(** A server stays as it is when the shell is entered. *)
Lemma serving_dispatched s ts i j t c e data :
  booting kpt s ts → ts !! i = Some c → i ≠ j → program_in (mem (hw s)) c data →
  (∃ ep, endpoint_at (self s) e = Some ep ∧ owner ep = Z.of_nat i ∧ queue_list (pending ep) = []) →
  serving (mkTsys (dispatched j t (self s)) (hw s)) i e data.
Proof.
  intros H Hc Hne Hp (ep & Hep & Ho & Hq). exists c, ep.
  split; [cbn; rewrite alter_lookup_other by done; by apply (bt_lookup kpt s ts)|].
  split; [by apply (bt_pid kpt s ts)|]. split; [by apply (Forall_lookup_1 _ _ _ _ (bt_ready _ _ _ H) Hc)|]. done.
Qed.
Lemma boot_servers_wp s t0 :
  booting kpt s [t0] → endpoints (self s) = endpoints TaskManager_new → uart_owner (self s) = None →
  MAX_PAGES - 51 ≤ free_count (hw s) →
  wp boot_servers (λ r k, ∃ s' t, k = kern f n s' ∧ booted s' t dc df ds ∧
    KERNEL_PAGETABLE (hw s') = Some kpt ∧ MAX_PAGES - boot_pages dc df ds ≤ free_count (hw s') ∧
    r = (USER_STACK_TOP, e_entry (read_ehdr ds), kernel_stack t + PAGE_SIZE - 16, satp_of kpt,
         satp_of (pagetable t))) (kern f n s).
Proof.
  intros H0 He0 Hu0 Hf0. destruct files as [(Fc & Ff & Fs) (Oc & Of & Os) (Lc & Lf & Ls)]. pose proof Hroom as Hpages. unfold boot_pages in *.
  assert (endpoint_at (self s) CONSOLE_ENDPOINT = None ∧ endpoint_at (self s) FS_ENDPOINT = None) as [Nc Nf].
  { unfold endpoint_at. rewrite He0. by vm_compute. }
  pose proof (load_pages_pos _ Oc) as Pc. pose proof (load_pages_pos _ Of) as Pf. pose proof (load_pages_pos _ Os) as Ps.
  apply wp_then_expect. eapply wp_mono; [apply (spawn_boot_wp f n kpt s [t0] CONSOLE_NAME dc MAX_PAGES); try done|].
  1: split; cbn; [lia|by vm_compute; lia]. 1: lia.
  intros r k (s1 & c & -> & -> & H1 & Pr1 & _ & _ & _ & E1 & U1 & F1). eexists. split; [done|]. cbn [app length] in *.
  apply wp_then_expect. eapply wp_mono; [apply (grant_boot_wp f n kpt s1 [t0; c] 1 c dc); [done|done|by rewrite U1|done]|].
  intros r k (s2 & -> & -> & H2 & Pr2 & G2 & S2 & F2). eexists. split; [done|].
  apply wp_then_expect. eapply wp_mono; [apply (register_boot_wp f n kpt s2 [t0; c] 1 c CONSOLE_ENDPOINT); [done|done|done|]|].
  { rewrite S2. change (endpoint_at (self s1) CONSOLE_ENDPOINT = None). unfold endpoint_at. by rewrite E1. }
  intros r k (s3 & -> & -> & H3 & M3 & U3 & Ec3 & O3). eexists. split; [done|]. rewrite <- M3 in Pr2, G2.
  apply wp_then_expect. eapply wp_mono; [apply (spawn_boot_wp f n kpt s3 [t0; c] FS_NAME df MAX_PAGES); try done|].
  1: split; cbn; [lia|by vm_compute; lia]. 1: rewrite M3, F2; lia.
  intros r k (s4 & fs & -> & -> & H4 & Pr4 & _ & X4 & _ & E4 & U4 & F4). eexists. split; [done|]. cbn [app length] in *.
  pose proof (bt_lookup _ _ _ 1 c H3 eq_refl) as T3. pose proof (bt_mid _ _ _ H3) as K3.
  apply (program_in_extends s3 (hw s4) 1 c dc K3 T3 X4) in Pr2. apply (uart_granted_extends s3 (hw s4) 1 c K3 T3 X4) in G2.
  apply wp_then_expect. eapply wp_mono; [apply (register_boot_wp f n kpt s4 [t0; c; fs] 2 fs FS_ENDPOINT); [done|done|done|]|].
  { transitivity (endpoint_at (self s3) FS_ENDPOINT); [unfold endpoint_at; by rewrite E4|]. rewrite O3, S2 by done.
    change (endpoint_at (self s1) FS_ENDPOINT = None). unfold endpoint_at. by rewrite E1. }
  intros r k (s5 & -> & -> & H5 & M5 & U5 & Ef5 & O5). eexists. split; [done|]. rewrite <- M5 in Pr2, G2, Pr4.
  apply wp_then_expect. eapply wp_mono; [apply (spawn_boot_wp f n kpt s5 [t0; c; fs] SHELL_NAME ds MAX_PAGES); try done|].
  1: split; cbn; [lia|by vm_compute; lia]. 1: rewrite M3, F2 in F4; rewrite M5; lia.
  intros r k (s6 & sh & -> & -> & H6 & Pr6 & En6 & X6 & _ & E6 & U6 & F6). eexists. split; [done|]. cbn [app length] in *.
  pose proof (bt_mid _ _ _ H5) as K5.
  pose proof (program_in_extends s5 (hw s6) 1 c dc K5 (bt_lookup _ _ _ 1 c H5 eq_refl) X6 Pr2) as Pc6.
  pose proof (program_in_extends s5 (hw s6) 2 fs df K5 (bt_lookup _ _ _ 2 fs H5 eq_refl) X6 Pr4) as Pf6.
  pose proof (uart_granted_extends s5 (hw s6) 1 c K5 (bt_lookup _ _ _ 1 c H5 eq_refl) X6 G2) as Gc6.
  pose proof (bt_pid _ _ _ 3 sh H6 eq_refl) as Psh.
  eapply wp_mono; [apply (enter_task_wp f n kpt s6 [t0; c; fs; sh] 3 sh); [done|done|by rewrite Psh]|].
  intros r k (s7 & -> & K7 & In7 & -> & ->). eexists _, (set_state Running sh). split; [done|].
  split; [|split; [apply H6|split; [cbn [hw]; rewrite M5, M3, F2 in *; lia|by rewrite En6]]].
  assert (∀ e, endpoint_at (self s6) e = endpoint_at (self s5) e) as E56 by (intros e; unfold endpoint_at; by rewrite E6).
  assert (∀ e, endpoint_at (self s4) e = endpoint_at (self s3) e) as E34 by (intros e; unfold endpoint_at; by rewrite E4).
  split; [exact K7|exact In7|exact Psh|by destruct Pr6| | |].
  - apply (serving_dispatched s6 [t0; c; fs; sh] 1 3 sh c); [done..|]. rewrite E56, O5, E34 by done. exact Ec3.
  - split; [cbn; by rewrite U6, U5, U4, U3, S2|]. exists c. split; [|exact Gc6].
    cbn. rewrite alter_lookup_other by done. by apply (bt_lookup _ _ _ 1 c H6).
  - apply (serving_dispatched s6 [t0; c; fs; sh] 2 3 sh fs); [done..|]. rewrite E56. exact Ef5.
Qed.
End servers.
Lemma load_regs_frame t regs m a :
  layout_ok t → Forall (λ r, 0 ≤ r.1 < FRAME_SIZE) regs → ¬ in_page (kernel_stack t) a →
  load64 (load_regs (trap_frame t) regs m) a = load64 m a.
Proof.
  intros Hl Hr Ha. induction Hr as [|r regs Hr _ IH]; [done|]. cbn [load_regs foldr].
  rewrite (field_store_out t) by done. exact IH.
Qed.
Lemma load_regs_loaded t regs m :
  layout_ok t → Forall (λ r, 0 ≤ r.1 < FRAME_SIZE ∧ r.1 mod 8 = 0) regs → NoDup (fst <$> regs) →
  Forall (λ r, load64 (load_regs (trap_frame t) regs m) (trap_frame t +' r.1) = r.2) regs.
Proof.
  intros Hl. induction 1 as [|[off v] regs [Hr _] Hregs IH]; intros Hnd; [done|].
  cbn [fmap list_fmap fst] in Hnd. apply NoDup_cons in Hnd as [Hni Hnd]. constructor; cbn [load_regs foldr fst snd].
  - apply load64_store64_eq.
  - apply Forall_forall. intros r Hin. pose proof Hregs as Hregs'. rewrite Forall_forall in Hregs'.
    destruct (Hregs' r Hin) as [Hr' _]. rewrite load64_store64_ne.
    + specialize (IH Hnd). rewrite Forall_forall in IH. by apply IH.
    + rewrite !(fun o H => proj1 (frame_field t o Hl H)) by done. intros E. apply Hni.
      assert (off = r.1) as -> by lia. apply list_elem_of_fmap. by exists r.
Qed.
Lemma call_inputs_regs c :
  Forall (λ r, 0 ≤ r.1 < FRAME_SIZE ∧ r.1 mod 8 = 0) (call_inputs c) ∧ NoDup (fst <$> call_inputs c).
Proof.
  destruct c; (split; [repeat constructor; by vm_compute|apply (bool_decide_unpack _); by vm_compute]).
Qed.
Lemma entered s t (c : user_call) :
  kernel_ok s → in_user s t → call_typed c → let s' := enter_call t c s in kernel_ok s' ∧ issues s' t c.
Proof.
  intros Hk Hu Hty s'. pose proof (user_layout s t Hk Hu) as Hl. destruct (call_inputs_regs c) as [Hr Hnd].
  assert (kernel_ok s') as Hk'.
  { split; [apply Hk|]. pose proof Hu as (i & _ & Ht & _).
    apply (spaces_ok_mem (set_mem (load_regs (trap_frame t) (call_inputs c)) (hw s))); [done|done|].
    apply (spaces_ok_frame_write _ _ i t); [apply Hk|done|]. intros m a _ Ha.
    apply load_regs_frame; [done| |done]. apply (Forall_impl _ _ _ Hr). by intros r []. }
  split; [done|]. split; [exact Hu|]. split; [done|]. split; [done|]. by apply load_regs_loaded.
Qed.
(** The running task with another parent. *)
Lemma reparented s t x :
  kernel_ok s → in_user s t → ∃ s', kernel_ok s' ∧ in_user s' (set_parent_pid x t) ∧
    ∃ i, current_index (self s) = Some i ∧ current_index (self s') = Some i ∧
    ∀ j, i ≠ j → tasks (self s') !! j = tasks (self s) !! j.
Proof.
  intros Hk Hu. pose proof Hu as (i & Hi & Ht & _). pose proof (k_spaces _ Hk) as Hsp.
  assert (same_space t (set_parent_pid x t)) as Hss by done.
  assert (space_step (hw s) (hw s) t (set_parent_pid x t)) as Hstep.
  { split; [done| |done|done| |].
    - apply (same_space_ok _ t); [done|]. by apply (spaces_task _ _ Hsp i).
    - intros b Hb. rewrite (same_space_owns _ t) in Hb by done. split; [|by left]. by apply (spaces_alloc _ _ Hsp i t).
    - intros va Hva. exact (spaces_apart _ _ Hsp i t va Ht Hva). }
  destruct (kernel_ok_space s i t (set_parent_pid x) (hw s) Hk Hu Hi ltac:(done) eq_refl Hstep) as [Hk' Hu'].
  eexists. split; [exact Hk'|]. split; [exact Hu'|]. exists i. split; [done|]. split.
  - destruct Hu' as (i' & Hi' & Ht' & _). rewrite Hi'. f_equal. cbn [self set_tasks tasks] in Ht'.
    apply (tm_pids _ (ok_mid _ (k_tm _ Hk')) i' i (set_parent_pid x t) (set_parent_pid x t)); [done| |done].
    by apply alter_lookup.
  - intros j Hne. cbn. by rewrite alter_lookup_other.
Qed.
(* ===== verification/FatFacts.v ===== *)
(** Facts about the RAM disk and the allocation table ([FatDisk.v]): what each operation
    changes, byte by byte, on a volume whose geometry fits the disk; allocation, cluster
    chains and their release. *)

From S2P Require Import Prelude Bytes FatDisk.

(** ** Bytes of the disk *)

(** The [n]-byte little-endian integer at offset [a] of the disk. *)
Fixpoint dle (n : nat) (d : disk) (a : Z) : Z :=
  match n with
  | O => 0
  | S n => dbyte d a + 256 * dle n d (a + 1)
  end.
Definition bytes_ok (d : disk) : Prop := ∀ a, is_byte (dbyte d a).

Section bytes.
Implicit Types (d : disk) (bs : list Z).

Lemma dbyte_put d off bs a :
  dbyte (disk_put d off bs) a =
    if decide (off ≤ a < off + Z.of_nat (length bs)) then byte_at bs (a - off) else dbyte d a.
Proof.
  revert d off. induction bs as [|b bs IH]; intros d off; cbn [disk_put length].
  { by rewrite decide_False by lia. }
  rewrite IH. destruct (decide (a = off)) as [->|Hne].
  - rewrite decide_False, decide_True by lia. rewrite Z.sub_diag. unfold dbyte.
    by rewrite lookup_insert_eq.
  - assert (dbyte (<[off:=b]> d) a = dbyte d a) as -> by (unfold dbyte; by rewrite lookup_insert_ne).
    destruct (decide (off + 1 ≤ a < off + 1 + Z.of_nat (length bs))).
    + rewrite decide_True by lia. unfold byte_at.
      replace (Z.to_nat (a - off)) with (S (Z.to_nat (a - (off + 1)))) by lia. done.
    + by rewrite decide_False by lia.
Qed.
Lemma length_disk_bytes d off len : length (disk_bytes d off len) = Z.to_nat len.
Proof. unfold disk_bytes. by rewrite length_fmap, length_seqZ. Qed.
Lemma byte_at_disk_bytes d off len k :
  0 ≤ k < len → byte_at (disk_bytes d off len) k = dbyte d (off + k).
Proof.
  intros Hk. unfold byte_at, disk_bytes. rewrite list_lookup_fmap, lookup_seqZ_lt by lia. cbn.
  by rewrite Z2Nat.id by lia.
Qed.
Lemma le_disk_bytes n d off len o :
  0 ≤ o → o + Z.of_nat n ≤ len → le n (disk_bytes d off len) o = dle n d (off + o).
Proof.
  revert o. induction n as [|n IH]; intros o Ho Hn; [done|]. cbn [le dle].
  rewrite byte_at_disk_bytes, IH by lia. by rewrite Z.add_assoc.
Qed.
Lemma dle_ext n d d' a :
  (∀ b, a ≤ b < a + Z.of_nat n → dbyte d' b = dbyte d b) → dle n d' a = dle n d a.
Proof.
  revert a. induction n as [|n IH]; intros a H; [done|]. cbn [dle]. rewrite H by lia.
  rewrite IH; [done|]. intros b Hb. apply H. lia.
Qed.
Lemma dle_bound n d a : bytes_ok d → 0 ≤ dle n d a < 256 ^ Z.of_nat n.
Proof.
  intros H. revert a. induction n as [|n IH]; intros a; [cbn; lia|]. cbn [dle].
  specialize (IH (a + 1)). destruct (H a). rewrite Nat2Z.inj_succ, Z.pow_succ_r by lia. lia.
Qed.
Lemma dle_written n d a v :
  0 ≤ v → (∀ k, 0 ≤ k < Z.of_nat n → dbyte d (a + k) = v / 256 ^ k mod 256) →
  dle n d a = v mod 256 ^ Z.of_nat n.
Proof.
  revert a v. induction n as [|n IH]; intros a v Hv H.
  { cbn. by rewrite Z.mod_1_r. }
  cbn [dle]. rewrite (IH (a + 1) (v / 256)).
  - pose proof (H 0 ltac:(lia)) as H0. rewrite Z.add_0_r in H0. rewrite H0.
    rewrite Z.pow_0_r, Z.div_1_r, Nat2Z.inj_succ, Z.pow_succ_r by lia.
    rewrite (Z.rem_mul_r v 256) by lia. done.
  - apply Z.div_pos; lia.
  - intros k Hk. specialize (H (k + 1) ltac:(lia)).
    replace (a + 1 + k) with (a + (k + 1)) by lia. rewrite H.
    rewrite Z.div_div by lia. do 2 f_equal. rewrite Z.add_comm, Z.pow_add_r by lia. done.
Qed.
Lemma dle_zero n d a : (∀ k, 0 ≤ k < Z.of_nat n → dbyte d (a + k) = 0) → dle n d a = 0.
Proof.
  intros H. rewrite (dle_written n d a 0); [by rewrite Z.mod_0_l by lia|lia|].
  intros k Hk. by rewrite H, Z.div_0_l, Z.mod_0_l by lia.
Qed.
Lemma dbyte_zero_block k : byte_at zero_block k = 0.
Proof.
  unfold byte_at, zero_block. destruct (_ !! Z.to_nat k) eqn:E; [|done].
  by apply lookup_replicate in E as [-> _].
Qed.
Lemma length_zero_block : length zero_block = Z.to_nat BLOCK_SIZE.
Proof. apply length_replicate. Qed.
□ □ □ □
• _Required work_: If a line of the data contains "allocation", copy it out.

• _Result below_:
(** Facts about the RAM disk and the allocation table ([FatDisk.v]): what each operation
    changes, byte by byte, on a volume whose geometry fits the disk; allocation, cluster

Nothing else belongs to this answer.